Work item: In the entries that follow, copy exactly each line from the first through the line with "image useSRGB exposure y x.".

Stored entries
Lemma general_pixel_eq image useSRGB exposure y x :
  general_pixel powf image useSRGB exposure y x
  = convert_pixel powf (general_read image) (general_max image)
      image useSRGB exposure y x.
Proof. unfold general_pixel, general_read, general_max. by case_decide. Qed.

(** On a buffer that holds its samples every iteration of the loops is
    defined. *)
Lemma convert_pixel_total image useSRGB exposure y x :
  buffer_ok image ->
  0 <= y < img_height image -> 0 <= x < img_width image ->
  is_Some (general_pixel powf image useSRGB exposure y x).
Proof.
  intros (Hh & Hw & Hc & Hn & Hlen) Hy Hx.
  rewrite general_pixel_eq. unfold convert_pixel, pixel_index, sample_count in *.
  assert (0 <= y * img_width image <= (img_height image - 1) * img_width image) by nia.
  assert (Hpos : 0 <= y * img_width image + x < img_height image * img_width image) by nia.
  assert (Hbps : 1 <= bytes_per_sample image <= 2)
    by (unfold bytes_per_sample; case_decide; lia).
  unfold INT_MAX, INT_MIN in *.
  set (n := y * img_width image + x) in *.
  set (hw := img_height image * img_width image) in *.
  rewrite (int_Some (y * img_width image)) by (unfold INT_MAX, INT_MIN; nia).
  simpl. rewrite int_Some by (unfold INT_MAX, INT_MIN; nia).
  simpl. fold n.
  assert (Hidx : 0 <= n * img_colors image <= (hw - 1) * img_colors image) by nia.
  rewrite int_Some by (unfold INT_MAX, INT_MIN; nia).
  simpl. case_decide as Hc3.
  - rewrite Z.max_l in * by lia.
    rewrite !int_Some by (unfold INT_MAX, INT_MIN; nia). simpl.
    destruct (general_read_Some image (n * img_colors image)) as [s0 ->]; [lia|nia|].
    destruct (general_read_Some image (n * img_colors image + 1)) as [s1 ->]; [lia|nia|].
    destruct (general_read_Some image (n * img_colors image + 2)) as [s2 ->]; [lia|nia|].
    simpl. by eexists.
  - destruct (general_read_Some image (n * img_colors image)) as [s0 ->]; [lia|nia|].
    simpl. by eexists.
Qed.

Lemma full_sensor_pixel_total image y x :
  buffer_ok image -> img_colors image = 3 ->
  0 <= y < img_height image -> 0 <= x < img_width image ->
  is_Some (full_sensor_pixel (general_read image) (general_max image) image y x).
Proof.
  intros (Hh & Hw & Hc & Hn & Hlen) Hc3 Hy Hx.
  unfold full_sensor_pixel, pixel_index, sample_count in *.
  rewrite Hc3, Z.max_l in * by lia.
  assert (0 <= y * img_width image <= (img_height image - 1) * img_width image) by nia.
  assert (Hpos : 0 <= y * img_width image + x < img_height image * img_width image) by nia.
  assert (Hbps : 1 <= bytes_per_sample image <= 2)
    by (unfold bytes_per_sample; case_decide; lia).
  unfold INT_MAX in *.
  set (n := y * img_width image + x) in *.
  rewrite (int_Some (y * img_width image)) by (unfold INT_MAX, INT_MIN; nia).
  simpl. rewrite int_Some by (unfold INT_MAX, INT_MIN; nia).
  simpl. fold n.
  set (hw := img_height image * img_width image) in *.
  rewrite int_Some by (unfold INT_MAX, INT_MIN; lia). simpl.
  rewrite !int_Some by (unfold INT_MAX, INT_MIN; lia). simpl.
  destruct (general_read_Some image (n * 3 + 0)) as [s0 ->]; [lia|nia|].
  destruct (general_read_Some image (n * 3 + 1)) as [s1 ->]; [lia|nia|].
  destruct (general_read_Some image (n * 3 + 2)) as [s2 ->]; [lia|nia|].
  simpl. by eexists.
Qed.

(** ** The filled array *)

Lemma fill_pixels_total (px : Z -> Z -> option Rgba) h w :
  (forall y x, 0 <= y < h -> 0 <= x < w -> is_Some (px y x)) ->
  is_Some (fill_pixels px h w).
Proof.
  intros Hpx. unfold fill_pixels.
  apply mapM_is_Some, Forall_forall. intros y Hy%elem_of_seqZ. simpl.
  apply mapM_is_Some, Forall_forall. intros x Hx%elem_of_seqZ. simpl.
  apply Hpx; lia.
Qed.

Lemma fill_pixels_lookup (px : Z -> Z -> option Rgba) h w pixels y x :
  fill_pixels px h w = Some pixels ->
  0 <= y < h -> 0 <= x < w ->
  exists p, px y x = Some p /\ pixel_at pixels y x = Some p.
Proof.
  unfold fill_pixels, pixel_at. intros Hfill Hy Hx.
  apply mapM_Some in Hfill.
  assert (Hly : seqZ 0 h !! Z.to_nat y = Some y)
    by (apply lookup_seqZ; lia).
  destruct (Forall2_lookup_l _ _ _ _ _ Hfill Hly) as (row & Hrow & Hmap).
  apply mapM_Some in Hmap.
  assert (Hlx : seqZ 0 w !! Z.to_nat x = Some x)
    by (apply lookup_seqZ; lia).
  destruct (Forall2_lookup_l _ _ _ _ _ Hmap Hlx) as (p & Hp & Hpx).
  exists p. split; [done|]. rewrite Hrow. simpl. done.
Qed.

End PixelFacts.

(** ** Traces *)

Lemma opened_app t1 t2 : opened (t1 ++ t2) = opened t1 ++ opened t2.
Proof. apply omap_app. Qed.

Section ConverterFacts.
Context {fm : FloatModel}.
Variable w : world.

Lemma trace_emit e (st : state) : trace (emit e st) = trace st ++ [e].
Proof. done. Qed.

Lemma trace_emit_all es (st : state) : trace (emit_all es st) = trace st ++ es.
Proof. done. Qed.

Lemma trace_store path f (st : state) : trace (store path f st) = trace st.
Proof. done. Qed.

Lemma files_emit e (st : state) : files (emit e st) = files st.
Proof. done. Qed.

Lemma files_emit_all es (st : state) : files (emit_all es st) = files st.
Proof. done. Qed.

Lemma files_store path f (st : state) :
  files (store path f st) = <[path := f]> (files st).
Proof. done. Qed.

(** The general converter, step by step. *)






(** The full-sensor converter, step by step. *)

Lemma full_write_exr_opened image out st :
  opened (trace (FullSensor.write_exr w image out st).2) = opened (trace st).
Proof.
  unfold FullSensor.write_exr, FullSensor.caught.
  repeat (case_decide || case_match); simpl;
    rewrite ?opened_app; simpl; by rewrite ?app_nil_r.
Qed.

Lemma full_convert_opened input out st :
  opened (trace (FullSensor.convert3frToExr w input out st).2)
  = opened (trace st) ++ [input].
Proof.
  unfold FullSensor.convert3frToExr.
  repeat (case_decide || case_match); simpl;
    rewrite ?full_write_exr_opened; simpl;
    rewrite ?opened_app; simpl; by rewrite ?app_nil_r.
Qed.
(** A first move answered with e5, a rejected rook jump, and a reply e5
    to 1.e4 answered with Nf3: two entries. *)
Lemma ledger_append_only_witness :
  let first := Demo.env_ok None (Some Demo.e7e5) (Demo.doc_of "Steady.") in
  let third := Demo.env_ok None (Some (mkMove 6%N 21%N None None))
                           (Demo.doc_of "Steady.") in
  let reqs :=
    [(first, Demo.open_e4); (first, Demo.rook_jump); (third, Demo.reply_e5)] in
  List.length (snd (serve Demo.rules reqs initial_move_log)) = 2%nat.
Proof.
  cbv zeta.
  pose (first := Demo.env_ok None (Some Demo.e7e5) (Demo.doc_of "Steady.")).
  pose (third := Demo.env_ok None (Some (mkMove 6%N 21%N None None))
                             (Demo.doc_of "Steady.")).
  assert (Hclean : Forall
            (fun req => succeeds Demo.rules req = true
                        \/ appended Demo.rules req = [])
            [(first, Demo.open_e4); (first, Demo.rook_jump);
             (third, Demo.reply_e5)]).
  { repeat constructor; (left; reflexivity) || (right; reflexivity). }
  destruct (proj1 (proj2 (proj2 (proj2 (proj2 (proj2
              (ledger_append_only Demo.rules
                 [(first, Demo.open_e4); (first, Demo.rook_jump);
                  (third, Demo.reply_e5)]))))))
              Hclean) as [Hlen _].
  fold first third. rewrite Hlen. reflexivity.
Defined.

(** C8 as stated fails: the engine dies after the analysis, the request
    does not succeed, and the ledger has an entry all the same. *)
Lemma entry_left_by_failed_request :
  let served := serve Demo.rules [(Demo.env_play_fails, Demo.open_e4)]
                      initial_move_log in
  fst served = [Raises EngineTerminatedError] /\
  List.length (filter is_success (fst served)) = 0%nat /\
  List.length (snd served) = 1%nat.
Proof.
  cbv zeta. repeat split.
Qed.

(** * Further properties of the handler *)

(** Splits a goal about one run of the handler into its nine paths. *)
Ltac handler_paths R env state :=
  let b := fresh "b" in
  let m := fresh "m" in
  let e := fresh "e" in
  let Hb := fresh "Hb" in
  let Hm := fresh "Hm" in
  let Hl := fresh "Hl" in
  destruct (Board_of_fen R (fen state)) as [b | e] eqn:Hb;
  [ destruct (Move_from_uci R (user_move state)) as [m | e] eqn:Hm;
    [ destruct (is_legal R b m) eqn:Hl;
      [ rewrite ?(run_legal R env state _ b m Hb Hm Hl); cbv zeta;
        destruct (popen_uci env STOCKFISH_PATH) as [[] | e];
        [ destruct (analyse env (push R b m) Limit_analyse) as [? | e];
          [ destruct (play env (push R b m) Limit_play) as [? | e];
            [ destruct (quit env) as [[] | e] | ]
          | ]
        | ]
      | rewrite ?(run_illegal R env state _ b m Hb Hm Hl) ]
    | rewrite ?(run_bad_uci R env state _ b e Hb Hm) ]
  | rewrite ?(run_bad_fen R env state _ e Hb) ].

Module More.

(** The engine cannot be started. *)
Definition env_no_engine : Env :=
  mkEnv (fun _ => Raises OSError)
        (fun _ _ => Returns (mkInfo None))
        (fun _ _ => Returns (mkPlayResult None))
        (Returns tt)
        (fun _ _ _ => Returns (mkHttpResponse (Returns (Demo.doc_of "Steady.")))).

(** The backend answers with a JSON object that has no "response" key. *)
Definition env_no_response_key : Env :=
  Demo.env_ok None None (PyDict [(py "error", PyStr (py "model not found"))]).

Exercise response:
Lemma general_pixel_eq image useSRGB exposure y x :
  general_pixel powf image useSRGB exposure y x
  = convert_pixel powf (general_read image) (general_max image)
      image useSRGB exposure y x.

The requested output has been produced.